Q: Christmas is supposed to be a time of family, joy and celebration. Why is it so often a time of stress and anxiety?

Perfection. Unrealistic expectations. Trying to shake a snow-globe Christmas out of every holiday. For others, it’s the obligation to visit relatives who make you bristle. For some, the financial pressure of needing to appear generous. Plus, Christmas intensifies almost every sorrow of life. People out of work, divorced, never‑married, widowed, bereaved, far from home, estranged from family, or bereft of romance can find the season unbearable. That’s because it’s a time they are supposed to be doubly happy. The carols and bells that delight one person depress and embitter another. Plus, Christmas comes in the year's most sun‑deprived week.
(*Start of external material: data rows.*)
(** ** State *)
Definition is_exited (p : Process) : bool := bool_decide (p_state p = Exited).
Definition state_label (p : Process) : string :=
  match p_state p with Running => "running" | Exited => "exited" end.
Definition mark_exited (info : ExitInfo) (p : Process) : Process :=
  if decide (p_state p = Running) then set_exit Exited (Some info) p else p.

(** ** Descriptors *)
(** The first empty slot from [i] on. *)
Fixpoint free_fd (slots : list (option FdEntry)) (i : nat) : option nat :=
  match slots with
  | [] => None
  | None :: _ => Some i
  | Some _ :: slots => free_fd slots (S i)
  end.
Definition alloc_fd (entry : FdEntry) (p : Process) : nat * Process :=
  match free_fd (drop FIRST_FILE_FD (fds p)) FIRST_FILE_FD with
  | Some i => (i, set_fds (<[i := Some entry]> (fds p)) p)
  | None => (length (fds p), set_fds (fds p ++ [Some entry]) p)
  end.
Definition fd_ref (fd : Z) (p : Process) : option FdEntry :=
  if fd <? 0 then None else mjoin (fds p !! Z.to_nat fd).

Section fds.
Context {D : Type} `{BlockDevice D} (rtc_now : D -> DateTime).
(** What a descriptor may refer to outside the process. *)
Record kernel := MkKernel { volume : option (Fat32 D); sockets : Socket.state shm }.
(** The counts are the ones of [Shm.v]; the frames they guard do not matter here. *)
Definition shm_close (id : Z) : ST kernel unit := fun k =>
  match Shm.close id (shared (sockets k)) with
  | Ret _ s => Ret tt (MkKernel (volume k) (Socket.mk_state (endpoints (sockets k)) (listeners (sockets k)) s))
  | Panic => Panic
  end.
Definition socket_close (id : Z) : ST kernel unit := fun k =>
  match @Socket.close shm (shm_refs boot_state) id (sockets k) with
  | Ret _ s => Ret tt (MkKernel (volume k) s)
  | Panic => Panic
  end.
(** [Drop for FdEntry], then the handle's own [Drop]. *)
Definition drop_fd (e : FdEntry) : ST kernel unit := fun k =>
  match e with
  | ShmFd id _ => shm_close id k
  | SocketFd id => socket_close id k
  | File f =>
      match drop_handle rtc_now f (volume k) with
      | Ret _ v => Ret tt (MkKernel v (sockets k))
      | Panic => Panic
      end
  end.
Definition close_fd (fd : Z) : ST (kernel * Process) bool := fun '(k, p) =>
  if fd <? Z.of_nat FIRST_FILE_FD then Ret false (k, p) else
  match fds p !! Z.to_nat fd with
  | Some (Some e) =>
      match drop_fd e k with
      | Ret _ k => Ret true (k, set_fds (<[Z.to_nat fd := None]> (fds p)) p)
      | Panic => Panic
      end
  | _ => Ret false (k, p)
  end.
(** Dropping the table drops every entry, in order. *)
Fixpoint drop_fds (slots : list (option FdEntry)) : ST kernel unit :=
  match slots with
  | [] => mret tt
  | None :: slots => drop_fds slots
  | Some e :: slots => drop_fd e;; drop_fds slots
  end.
End fds.

(** ** Memory operations *)
Definition PM : Type -> Type := ST (machine * Process).
(** Run a page-table edit that records the frames it takes in the process. *)
Definition on_vm {A} (f : VM A) : PM A := fun '(v, p) =>
  match f (v, p_frames p) with
  | Ret a (v, fs) => Ret a (v, set_frames fs p)
  | Panic => Panic
  end.
Definition on_pmm {A} (f : ST pmm A) : PM A := fun '(v, p) =>
  match f (frames v) with
  | Ret a fs => Ret a (mk_machine (ram v) fs, p)
  | Panic => Panic
  end.
Definition on_ram (f : mem -> mem) : PM unit := modify (fun '(v, p) => (mk_machine (f (ram v)) (frames v), p)).
Definition on_proc (f : Process -> Process) : PM unit := modify (fun '(v, p) => (v, f p)).
Definition self : PM Process := fun s => Ret (snd s) s.
(** [for i in 0..pages { self.frames.push(phys + i * FRAME_SIZE) }] *)
Definition push_frames (phys pages : Z) : PM unit :=
  on_proc (fun p => set_frames (p_frames p ++ Pmm.pages phys pages) p).
Definition push_mapping (m : Mapping) : PM unit := on_proc (fun p => set_mappings (mappings p ++ [m]) p).

Definition align_up (value align : Z) : Z := Z.land (u64 (value + align - 1)) (unot 64 (align - 1)).
Definition page_down (v : Z) : Z := Z.land v (unot 64 (PAGE_SIZE - 1)).
Definition RW_USER : Z := Z.lor (Z.lor (Z.lor PAGE_PRESENT PAGE_WRITABLE) PAGE_USER) PAGE_NX.
(** The flags of a [prot] pair. *)
Definition prot_flags (writable executable : bool) : Z :=
  let flags := Z.lor PAGE_PRESENT PAGE_USER in
  let flags := if writable then Z.lor flags PAGE_WRITABLE else flags in
  if executable then flags else Z.lor flags PAGE_NX.

Definition init_stack_backing : PM (result string unit) :=
  r ← on_pmm (alloc_contiguous USER_STACK_MAX_PAGES);
  match r with
  | None => mret (Err "out of memory"%string)
  | Some phys =>
      push_frames phys USER_STACK_MAX_PAGES;;
      on_ram (fun m => mem_fill m phys (USER_STACK_MAX_PAGES * FRAME_SIZE) 0);;
      on_proc (set_stack_phys phys);;
      push_mapping (MkMapping USER_STACK_LOW_LIMIT phys (USER_STACK_MAX_PAGES * PAGE_SIZE) None);;
      mret (Ok tt)
  end.
Definition stack_phys_for (p : Process) (vaddr : Z) : Z :=
  u64 (stack_phys_base p + u64 (vaddr - USER_STACK_LOW_LIMIT)).
Definition try_grow_stack (pml4 fault_addr : Z) : PM bool :=
  p ← self;
  if (stack_low p <=? fault_addr) || (fault_addr <? USER_STACK_LOW_LIMIT) then mret false else
  let new_low := page_down fault_addr in
  let grow_len := u64 (stack_low p - new_low) in
  ok ← on_vm (map_range_in pml4 new_low (stack_phys_for p new_low) grow_len RW_USER);
  if ok : bool then on_proc (set_stack_low new_low);; mret true else mret false.

Definition covers (vaddr stop : Z) (m : Mapping) : bool :=
  (m_vaddr m <=? vaddr) && (stop <=? u64 (m_vaddr m + m_len m)).
Definition translate_in (ms : list Mapping) (vaddr len : Z) : option Z :=
  stop ← checked_add 64 vaddr len;
  m ← find (covers vaddr stop) ms;
  Some (u64 (m_phys m + (vaddr - m_vaddr m))).
Definition translate_local (p : Process) (vaddr len : Z) : option Z := translate_in (mappings p) vaddr len.

Definition brk (pml4 requested : Z) : PM Z :=
  p ← self;
  if requested <? heap_start p then mret (heap_end p) else
  let old_mapped := align_up (Z.max (heap_end p) (heap_start p) - heap_start p) PAGE_SIZE in
  let new_mapped := align_up (requested - heap_start p) PAGE_SIZE in
  if old_mapped <? new_mapped then
    let grow_len := new_mapped - old_mapped in
    let pages := grow_len / PAGE_SIZE in
    r ← on_pmm (alloc_contiguous pages);
    match r with
    | None => mret (heap_end p)
    | Some phys =>
        push_frames phys pages;;
        on_ram (fun m => mem_fill m phys grow_len 0);;
        let map_at := u64 (heap_start p + old_mapped) in
        ok ← on_vm (map_range_in pml4 map_at phys grow_len RW_USER);
        if negb ok then mret (heap_end p) else
        push_mapping (MkMapping map_at phys grow_len None);;
        on_proc (set_heap_end requested);;
        mret requested
    end
  else on_proc (set_heap_end requested);; mret requested.

(** Where an [mmap] goes: a [MAP_FIXED] address, or the next of the arena. *)
Definition mmap_addr (p : Process) (at_ : option Z) (len : Z) : option Z :=
  match at_ with
  | Some a => Some (page_down a)
  | None =>
      stop ← checked_add 64 (mmap_next p) len;
      if MMAP_CEILING <? stop then None else Some (mmap_next p)
  end.
(** The end of both [mmap] operations: the page table, the mapping, the arena. *)
Definition mmap_install (pml4 : Z) (at_ : option Z) (addr phys len flags : Z) (id : option Z) : PM (option Z) :=
  ok ← on_vm (map_range_in pml4 addr phys len flags);
  if negb ok then mret None else
  push_mapping (MkMapping addr phys len id);;
  match at_ with Some _ => mret tt | None => on_proc (set_mmap_next (u64 (addr + len))) end;;
  mret (Some addr).
Definition mmap_with_content (pml4 : Z) (at_ : option Z) (len : Z) (writable executable : bool)
    (content : option (list Z)) : PM (option Z) :=
  p ← self;
  let len := align_up (Z.max len 1) PAGE_SIZE in
  match mmap_addr p at_ len with
  | None => mret None
  | Some addr =>
      let pages := len / PAGE_SIZE in
      r ← on_pmm (alloc_contiguous pages);
      match r with
      | None => mret None
      | Some phys =>
          push_frames phys pages;;
          on_ram (fun m => mem_fill m phys len 0);;
          match content with
          | Some data => on_ram (fun m => mem_write m phys (take (Z.to_nat len) data))
          | None => mret tt
          end;;
          mmap_install pml4 at_ addr phys len (prot_flags writable executable) None
      end
  end.
Definition mmap_anon (pml4 : Z) (at_ : option Z) (len : Z) (writable executable : bool) : PM (option Z) :=
  mmap_with_content pml4 at_ len writable executable None.
Definition mmap_file (pml4 : Z) (at_ : option Z) (len : Z) (writable executable : bool) (content : list Z) :
    PM (option Z) :=
  mmap_with_content pml4 at_ len writable executable (Some content).
(** [t] is the table of shared objects, which the operation only reads. *)
Definition mmap_shared (t : shm) (pml4 : Z) (at_ : option Z) (id : Z) (writable executable : bool) : PM (option Z) :=
  p ← self;
  match Shm.phys_of t id, Shm.pages_of t id with
  | Some phys, Some pages =>
      let len := u64 (pages * PAGE_SIZE) in
      if len =? 0 then mret None else
      match mmap_addr p at_ len with
      | None => mret None
      | Some addr => mmap_install pml4 at_ addr phys len (prot_flags writable executable) (Some id)
      end
  | _, _ => mret None
  end.

(** A mapping inside [[start, stop)] goes; the frames it owns are freed. *)
Definition munmap_one (pml4 : Z) (m : Mapping) : PM unit :=
  on_vm (unmap_range_in pml4 (m_vaddr m) (m_len m));;
  match shm_id m with
  | Some _ => mret tt
  | None =>
      on_pmm (free_pages (Z.to_nat (m_len m / PAGE_SIZE)) (m_phys m));;
      on_proc (fun p => set_frames (filter (fun f => f < m_phys m \/ u64 (m_phys m + m_len m) <= f) (p_frames p)) p)
  end.
Fixpoint munmap_loop (pml4 start stop : Z) (ms kept : list Mapping) : PM unit :=
  match ms with
  | [] => on_proc (set_mappings kept)
  | m :: ms =>
      if (start <=? m_vaddr m) && (u64 (m_vaddr m + m_len m) <=? stop)
      then munmap_one pml4 m;; munmap_loop pml4 start stop ms kept
      else munmap_loop pml4 start stop ms (kept ++ [m])
  end.
Definition munmap (pml4 addr len : Z) : PM bool :=
  p ← self;
  let len := align_up (Z.max len 1) PAGE_SIZE in
  let start := page_down addr in
  munmap_loop pml4 start (u64 (start + len)) (mappings p) [];;
  mret true.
Q: Obviously, the Proverbs were written long before Christmas was ever celebrated. How did you make the connection between Solomon’s wisdom and the holiday season?

The connection between Solomon and Christmas is tongue-in-cheek. People know about his vaunted wisdom, but do they know about his savvy market research where he predicted a major future trend: the Christmas holidays? Solomon wrote his blockbuster Proverbs to help future readers navigate December.

As a pastor, I preach on Christmas themes each year, but the New Testament narratives about Jesus’ birth are few. So for a change, one year I scoured Proverbs for any counsel it might offer on how to face December’s typical challenges: materialism, stress, loneliness, etc. The resulting sermon was the basis for A Better December. But when morphing that sermon into book form, this thought loomed clearer and clearer: Solomon offers good advice—but good advice (even divine advice) is never enough. What we need most is a Person to help us with stress and sadness, and to change the selfishness in us that Christmas often provokes.

So A Better December was written to: 1) give Solomon's good advice about Christmas; 2) disappoint us with that advice because, ultimately, it is still a self‑help project; and 3) make us hunger for someone better than Solomon. This leads us to Jesus, who said of himself, "Someone greater than Solomon is here."

Q: Could you give us a couple of your favorite examples of Solomon’s wisdom, and how they apply to Christmas?

There are so many to choose from:

·         Solomon likes winter, noting that “the coolness of snow . . . refreshes the spirit” (25:13).
·         He has an eye for “an ornament of fine gold” on a tree (25:12), and for the “fool full of food” at the holiday office party (30:22). But don’t assume that everyone smiling in the room is happy, he cautions, for “even in laughter the heart may ache” (14:13).
·         He feels for tired parents whose kids come bouncing from their rooms before dawn on the big day: “If you shout a pleasant greeting to your neighbor too early in the morning, it will be counted as a curse!” (27:14).
·         He counsels us that dazzling gifts won’t dazzle for long: “Death and destruction and never satisfied, and neither are the eyes of man” (27:20).
·         To shopping addicts, he urges: ‘Better a little with the fear of the Lord than great wealth with turmoil” (15:16).
·         To those overly lenient with rowdy kids over the holidays, he warns: “If a man pampers his servant from youth, he will bring grief in the end” (29:21).
·         Get yourself some joy when passing those sidewalk bell-ringers with their red kettles, because “He who is kind to the poor lends to the Lord, and he will reward him for what he has done” (19:17).
·         Write a letter to a soldier overseas this time of year, he prods, for “Like cold water to a weary soul is good news from a distant land” (25:25).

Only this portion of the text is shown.